16/07/2026 - 17:36 | Atualizada em 17/07/2026 - 12:38
Cícero Henrique
A Prefeitura de Várzea Grande decretou situação de calamidade financeira e fiscal diante de um cenário que expõe o peso deixado por gestões passadas nas contas públicas do município. O problema mais grave está no acúmulo de aproximadamente R$ 1 bilhão em precatórios, uma dívida que agora compromete diretamente a capacidade de investimento e obriga a administração municipal a desembolsar cerca de R$ 6 milhões por mês para cumprir o cronograma de pagamentos judiciais. O valor é muito superior aos cerca de R$ 500 mil mensais pagos pela gestão anterior.
A crise se agravou com o bloqueio judicial de R$ 19 milhões nas contas do município, atingindo recursos do ICMS e do Fundo de Participação dos Municípios (FPM), após o não pagamento de três parcelas de precatórios de aproximadamente R$ 6,5 milhões cada, referentes a débitos acumulados nos exercícios de 2023 e 2024.

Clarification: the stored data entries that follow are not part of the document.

Lemma moveUp_ok (t : TUI) : nav_ok t -> nav_ok (moveUp t).
Proof.
  intros (Wt & Hh & Hsum & Hc & Hw). unfold moveUp.
  pose proof (proj1 (well_typed_spec t) Wt) as (W1 & W2 & W3 & W4 & W5).
  unfold cursor_ok in Hc.
  destruct (selected t >? 0) eqn:E;
    [| unfold nav_ok, cursor_ok; auto].
  apply Z.gtb_lt in E.
  rewrite (wrap64_small (selected t - 1)) by int_arith.
  set (t1 := set_selected (selected t - 1) t).
  assert (Wt1 : well_typed t1).
  { apply well_typed_spec. unfold count.
    cbn [entries selected offset width height set_selected t1].
    fold (count t). repeat split; int_arith. }
  destruct (adjustOffset_window t1 Wt1) as (A1 & A2 & A3 & A4 & A5);
    try (cbn [selected height set_selected t1]; int_arith).
  cbn [entries selected height set_selected t1] in A1, A2, A3, A5.
  unfold nav_ok, cursor_ok, count. rewrite A1, A2, A3.
  fold (count t).
  split; [exact A4 |]. split; [lia |]. split; [lia |]. split; [lia | exact A5].
Qed.

(** Every sequence of j and k presses keeps the cursor on an entry and
    inside the window of [scrollRows] rows, the count [adjustOffset]
    scrolls by (the terminal height less 6, at least 1). *)
Lemma presses_keep_scroll_window (keys : list bool) (t : TUI) :
  nav_ok t -> nav_ok (List.fold_left press keys t).
Proof.
  revert t. induction keys as [| k keys IH]; intros t Ht; cbn; [exact Ht |].
  apply IH. destruct k; cbn; [apply moveDown_ok | apply moveUp_ok]; exact Ht.
Qed.

(** The keys j and k in Normal mode are [moveDown] and [moveUp]. *)
Lemma normalKey_j_k `{GoLib} {S : Type} `{RecordStore S} (t : TUI) (st : S) :
  normalKey KeyRune 106 t st = Redraw (press t true) st /\
  normalKey KeyRune 107 t st = Redraw (press t false) st.
Proof. split; reflexivity. Qed.

(** ** Rendering *)

Lemma only_screen_refl (t : TUI) : only_screen t t.
Proof. exists (screen t). symmetry. apply set_screen_same. Qed.

Lemma only_screen_trans (t1 t2 t3 : TUI) :
  only_screen t1 t2 -> only_screen t2 t3 -> only_screen t1 t3.
Proof. intros [s1 ->] [s2 ->]. exists s2. reflexivity. Qed.

Lemma only_screen_fields (t t' : TUI) :
  only_screen t t' ->
  entries t' = entries t /\ selected t' = selected t /\
  offset t' = offset t /\ width t' = width t /\ height t' = height t /\
  inputMode t' = inputMode t /\ inputBuf t' = inputBuf t /\
  message t' = message t /\ msgStyle t' = msgStyle t.
Proof. intros [s ->]. repeat split; reflexivity. Qed.

Lemma put_only_screen (x y r : Z) (st : Style) (t : TUI) :
  only_screen t (put x y r st t).
Proof. eexists. reflexivity. Qed.

Lemma drawRunes_only_screen (x y : Z) (l : list (Z * Z)) (st : Style) (t : TUI) :
  only_screen t (drawRunes x y l st t).
Proof.
  revert t. induction l as [| [i r] l IH]; intros t; cbn [drawRunes].
  - apply only_screen_refl.
  - destruct (wrap64 (x + i) >=? width t); [apply only_screen_refl |].
    eapply only_screen_trans; [apply put_only_screen | apply IH].
Qed.

Lemma drawString_only_screen (x y : Z) (str : string) (st : Style) (t : TUI) :
  only_screen t (drawString x y str st t).
Proof. apply drawRunes_only_screen. Qed.

Lemma fill_only_screen (lo hi y r : Z) (st : Style) (t : TUI) :
  only_screen t (fill lo hi y r st t).
Proof.
  unfold fill. generalize (List.seq 0 (Z.to_nat (hi - lo))). intros l.
  revert t. induction l as [| k l IH]; intros t; cbn [List.fold_left].
  - apply only_screen_refl.
  - eapply only_screen_trans; [apply put_only_screen | apply IH].
Qed.

Ltac frame_step :=
  first [ apply only_screen_refl
        | eapply only_screen_trans;
          [| first [apply drawString_only_screen | apply fill_only_screen]] ].

Lemma drawHeader_only_screen (t : TUI) : only_screen t (drawHeader t).
Proof. unfold drawHeader. cbv zeta. repeat frame_step. Qed.

Lemma drawFooter_only_screen (t : TUI) : only_screen t (drawFooter t).
Proof.
  unfold drawFooter. cbv zeta.
  eapply only_screen_trans; [| apply drawString_only_screen].
  destruct (negb (message t =? "")%string || negb (inputMode t =? "")%string);
    apply drawString_only_screen.
Qed.

Lemma renderRow_only_screen (i y : Z) (t t' : TUI) :
  renderRow i y t = Ok t' -> only_screen t t'.
Proof.
  unfold renderRow. destruct (index (entries t) i) as [e |]; [| discriminate].
  cbn [bind]. cbv zeta.
  match goal with
  | |- context [shownNote ?w ?n] => destruct (shownNote w n) as [note |]
  end; [| discriminate].
  cbn [bind]. intros E. injection E as <-.
  destruct (i =? selected t); repeat frame_step.
Qed.

Lemma renderRows_only_screen (fuel : nat) (rows i y : Z) (t t' : TUI) :
  renderRows fuel rows i y t = Ok t' -> only_screen t t'.
Proof.
  revert i y t. induction fuel as [| fuel IH]; intros i y t; cbn [renderRows].
  - intros E. injection E as <-. apply only_screen_refl.
  - destruct ((i <? count t) && (wrap64 (i - offset t) <? rows)).
    + destruct (renderRow i (wrap64 (y + 1)) t) as [t1 |] eqn:R;
        [| discriminate].
      cbn [bind]. intros E.
      eapply only_screen_trans;
        [apply (renderRow_only_screen _ _ _ _ R) | apply (IH _ _ _ E)].
    + intros E. injection E as <-. apply only_screen_refl.
Qed.

(** [render] re-reads the size from the screen and otherwise changes the
    screen only. *)
Lemma render_only_screen (t t' : TUI) :
  render t = Ok t' -> only_screen (set_size (Size (screen t)) t) t'.
Proof.
  unfold render. cbv zeta.
  set (t0 := set_size _ (set_screen (Clear (screen t)) t)).
  assert (H0 : only_screen (set_size (Size (screen t)) t) t0).
  { exists (Clear (screen t)). reflexivity. }
  destruct (renderRows _ _ _ _ _) as [t1 |] eqn:R; [| discriminate].
  cbn [bind]. intros E. injection E as <-.
  eapply only_screen_trans; [exact H0 |].
  eapply only_screen_trans; [apply drawHeader_only_screen |].
  eapply only_screen_trans; [apply (renderRows_only_screen _ _ _ _ _ _ R) |].
  apply drawFooter_only_screen.
Qed.

(** The note column: no fault in a terminal at least 61 columns wide. *)
Lemma shownNote_ok (w : Z) (note : string) :
  61 <= w <= int_max -> exists s, shownNote w note = Ok s.
Proof.
  intros Hw. unfold shownNote.
  rewrite (wrap64_small (w - 58)) by int_arith.
  destruct (w - 58 <? 0) eqn:E; [apply Z.ltb_lt in E; lia |].
  rewrite (wrap64_small (w - 58 - 3)) by int_arith.
  destruct (len note >? w - 58) eqn:G; [| eauto].
  apply Z.gtb_lt in G. unfold slice_to.
  assert (C : (0 <=? w - 58 - 3) && (w - 58 - 3 <=? len note) = true).
  { apply andb_true_iff. split; apply Z.leb_le; lia. }
  rewrite C. cbn [bind]. eauto.
Qed.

O quadro revela o resultado de uma sucessão de compromissos financeiros que foram se acumulando ao longo do tempo e agora restringem a margem de manobra da administração municipal. Embora Várzea Grande tenha arrecadação anual em torno de R$ 2 bilhões, a cidade enfrenta uma dívida bilionária em precatórios e outros passivos que dificultam a execução de políticas públicas.
A situação também atinge o Departamento de Água e Esgoto (DAE/VG), que foi colocado em calamidade financeira diante de um cenário ainda mais grave. Segundo os dados citados no decreto, a autarquia possui déficit orçamentário de R$ 28,7 milhões, dívida de R$ 172,2 milhões com a concessionária de energia elétrica, créditos não inscritos em dívida ativa de R$ 158,8 milhões e um passivo em precatórios superior a R$ 314 milhões.